In our study we found decreased oxygenation in painful perigenital areas of women. Lower tissue oxygenation is thought to be present in tender point spots due to local ischemia. Some studies confirmed the change in local microcirculation of affected women. Altered microcirculation may contribute to muscle pain in vulvodynia (13). It is reported that regulation of the microcirculation in fibromyalgia is disturbed in a manner that could result in sensitization of the intramuscular nociceptors (15). A reduced capillary density in tender areas has been documented. Histological findings could detect “moth-eaten” and/or “ragged” red fibers that could indicate the abnormal growth of mitochondria. Their pathological distribution could be caused by local hypoxia, mainly caused by hypoxemia, lowered blood flow supply in affected spots (14,15). A plausible reason of hypoxia may be low physical inactivity resulting in mitochondrial insufficiency with abnormal metabolites levels. Deconditioning is the term often used in this context. Pain-reduced daily activity could cause deconditioning, which could complete the image of biochemical and anatomical changes in the muscle (13,21). As far as we know, this is the first study focused on oximetry regarding the context of vulvodynia.
The advantage of our study is a straightforward, painless, low-cost and time-saving technique.
It could be repeated without significant problems. The main disadvantage is the lack of standards and guidelines for implementing this procedure.

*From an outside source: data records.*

(** [addBox]; [now] is what [Date.now()] returns. *)
Definition new_box (now : Z) (s : State) : Box.t :=
  let pageRendered := rendered_or_default s (activePage s) in
  let defaultW := Math_round (mul (fst pageRendered) (Fin (qc 3 10))) in
  let defaultH := Math_round (mul defaultW (Fin (qc 35 100))) in
  let left := Math_max (ofZ 8) (Math_round (mul (fst pageRendered) (Fin (qc 1 10)))) in
  let top := Math_max (ofZ 8) (Math_round (mul (snd pageRendered) (Fin (qc 6 10)))) in
  {| Box.id := pretty now;
     Box.left := left;
     Box.top := top;
     Box.width := defaultW;
     Box.height := defaultH;
     Box.pageIndex := activePage s;
     Box.x_frac := div left (num_or (fst pageRendered) (ofZ 1));
     Box.y_frac := div top (num_or (snd pageRendered) (ofZ 1));
     Box.w_frac := div defaultW (num_or (fst pageRendered) (ofZ 1));
     Box.h_frac := div defaultH (num_or (snd pageRendered) (ofZ 1)) |}.

Definition addBox (now : Z) (s : State) : State :=
  with_boxes (boxes s ++ [new_box now s]) s.

(** [Math.max(0, Math.min(1, v))] *)
Definition clamp_unit (v : num) : num := Math_max (ofZ 0) (Math_min (ofZ 1) v).

(** [{ ...b, ...patch }] and the fractions computed again. *)
Definition patched (s : State) (patch : Patch.t) (b : Box.t) : Box.t :=
  let left := default (Box.left b) (Patch.left patch) in
  let top := default (Box.top b) (Patch.top patch) in
  let width := default (Box.width b) (Patch.width patch) in
  let height := default (Box.height b) (Patch.height patch) in
  match Patch.left patch, Patch.top patch, Patch.width patch, Patch.height patch with
  | None, None, None, None => b
  | _, _, _, _ =>
      let size := rendered_or_default s (Box.pageIndex b) in
      {| Box.id := Box.id b;
         Box.left := left;
         Box.top := top;
         Box.width := width;
         Box.height := height;
         Box.pageIndex := Box.pageIndex b;
         Box.x_frac := clamp_unit (div (num_or left (ofZ 0)) (num_or (fst size) (ofZ 1)));
         Box.y_frac := clamp_unit (div (num_or top (ofZ 0)) (num_or (snd size) (ofZ 1)));
         Box.w_frac := clamp_unit (div (num_or width (ofZ 0)) (num_or (fst size) (ofZ 1)));
         Box.h_frac := clamp_unit (div (num_or height (ofZ 0)) (num_or (snd size) (ofZ 1))) |}
  end.

Definition updateBox (id : string) (patch : Patch.t) (s : State) : State :=
  with_boxes
    (List.map (fun b => if String.eqb (Box.id b) id then patched s patch b else b)
       (boxes s)) s.

Definition removeBox (id : string) (s : State) : State :=
  with_selection (selectedIds s ∖ {[ id ]})
    (with_boxes (List.filter (fun b => negb (String.eqb (Box.id b) id)) (boxes s)) s).

Definition toggleSelect (id : string) (s : State) : State :=
  with_selection
    (if decide (id ∈ selectedIds s) then selectedIds s ∖ {[ id ]}
     else selectedIds s ∪ {[ id ]}) s.

Definition selectAllOnPage (page : num) (s : State) : State :=
  with_selection
    (selectedIds s
     ∪ list_to_set
         (List.map Box.id
            (List.filter (fun b => strict_eq (Box.pageIndex b) page) (boxes s)))) s.

Definition selectAll (s : State) : State :=
  with_selection (list_to_set (List.map Box.id (boxes s))) s.

Definition clearSelection (s : State) : State := with_selection ∅ s.

(** [getPageOffsetAndSize] *)
Definition getPageOffsetAndSize (s : State) (pageIndexOne : num)
  : (num * num) * (num * num) :=
  (default (ofZ 0, ofZ 0) (canvasOffsets s pageIndexOne),
   rendered_or_default s pageIndexOne).

(** What [exportCoords] returns. *)
Record Exported : Type := {
  e_pageIndex : num;
  e_pdfBox : PdfBox.t;
  e_fractions : Fractions.t;
  e_pageSizePoints : num * num
}.

Definition exportCoords (s : State) (box : Box.t) : Exported :=
  let pageIndexOne := num_or (Box.pageIndex box) (ofZ 1) in
  let '(offset, size) := getPageOffsetAndSize s pageIndexOne in
  let localLeft := sub (Box.left box) (num_or (fst offset) (ofZ 0)) in
  let localTop := sub (Box.top box) (num_or (snd offset) (ofZ 0)) in
  let cssBox := Coord.cssBox localLeft localTop (Box.width box) (Box.height box) in
  let pagePts := default (ofZ 595, ofZ 842) (pageSizePointsMap s pageIndexOne) in
  let m := cssBoxToPdfPoints cssBox (Coord.size (fst size) (snd size))
             (Coord.size (fst pagePts) (snd pagePts)) in
  let pageIndexZero := Math_max (ofZ 0) (sub pageIndexOne (ofZ 1)) in
  {| e_pageIndex := pageIndexZero;
     e_pdfBox := pdfBox m;
     e_fractions := fractions m;
     e_pageSizePoints := pagePts |}.

(** An exported item as [/api/sign-pdf-multi] reads it from the JSON body.
    JSON has no NaN and no infinity: [JSON.stringify] writes [null] for
    them. *)
Definition json_number (n : num) : value :=
  match n with
  | Fin _ => VNum n
  | _ => VNull
  end.

(** A field of [pdfBox] that arrives as [null] counts as 0 in the arithmetic
    of the server. *)
Definition json_field (n : num) : num :=
  match n with
  | Fin _ => n
  | _ => ofZ 0
  end.

Definition json_box (b : PdfBox.t) : PdfBox.t :=
  {| PdfBox.x := json_field (PdfBox.x b);
     PdfBox.y := json_field (PdfBox.y b);
     PdfBox.width := json_field (PdfBox.width b);
     PdfBox.height := json_field (PdfBox.height b) |}.

(** What [signSelected] and [signAllPages] do with the exported items. *)
Inductive outcome_of_sign : Type :=
| Alert (message : string)
| Local (items : list Exported) (signatureDataUrl outName : string)
| Post (pdfId : string) (items : list Exported) (signatureBase64 : string).

(** [name.replace(/\.[^.]+$/, "")]: the name without its extension. *)
Definition is_dot (c : ascii) : bool := Ascii.eqb c ".".

Fixpoint strip_ext (name : string) : string :=
  match name with
  | EmptyString => EmptyString
  | String c r =>
      if is_dot c && negb (String.eqb r EmptyString)
         && negb (existsb is_dot (list_ascii_of_string r))
      then EmptyString
      else String c (strip_ext r)
  end.

(** The part [signSelected] and [signAllPages] share, after the boxes to
    sign have been chosen. *)
Definition sign_boxes (tag : string) (now : Z) (s : State) (sig : string)
    (chosen : list Box.t) : outcome_of_sign :=
  let exportedItems := List.map (exportCoords s) chosen in
  match localPdf s with
  | Some _ =>
      let name := if missing (localFileName s) then "local"
                  else default EmptyString (localFileName s) in
      Local exportedItems sig (strip_ext name +:+ tag +:+ pretty now +:+ ".pdf")
  | None =>
      if missing (pdfIdState s)
      then Alert "No server PDF selected. Upload first or load locally."
      else Post (default EmptyString (pdfIdState s)) exportedItems sig
  end.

Idiopathic vulvodynia is a chronic pain condition that remains poorly understood and often resistant to conventional therapies. In the course of the examination, we observed clinically meaningful decreased levels of SpO₂. Pelvic oximetry was compared between vulvodyniaaffected women (treatment group) and the control group. This comparison proved significant important hypoxia in the perigenital muscle area of affected women (p < 0.001). The hypoxia in chronic pelvic pain vulvodynia seems to be present the same way as hypoxia in acute pelvic pain dyspareunia in our previous study. These results can help understand the trigger of this kind of pain and target our treatment power. We can consider oxygen therapy, vasodilators, or possible targeted rehabilitation.
Ethical approval: Teaching hospital of Charles University Prague 3.8.2021/10150/EK-Z
Registration number of the source study: 3.8.2015/7770/ EK-Z. All procedures performed in the study were in accordance with ethical standards and in an agreement with the 1964 Helsinki Declaration and its later amendments.
Conflict of interest: The authors declare that they have no conflict of interest.
Funding sources: The study did not receive any funding. The authors have nothing to disclose.
Acknowledgements: We would like to express thanks to our colleagues and staff without whose help this work would not be created and who put the extra into ordinary.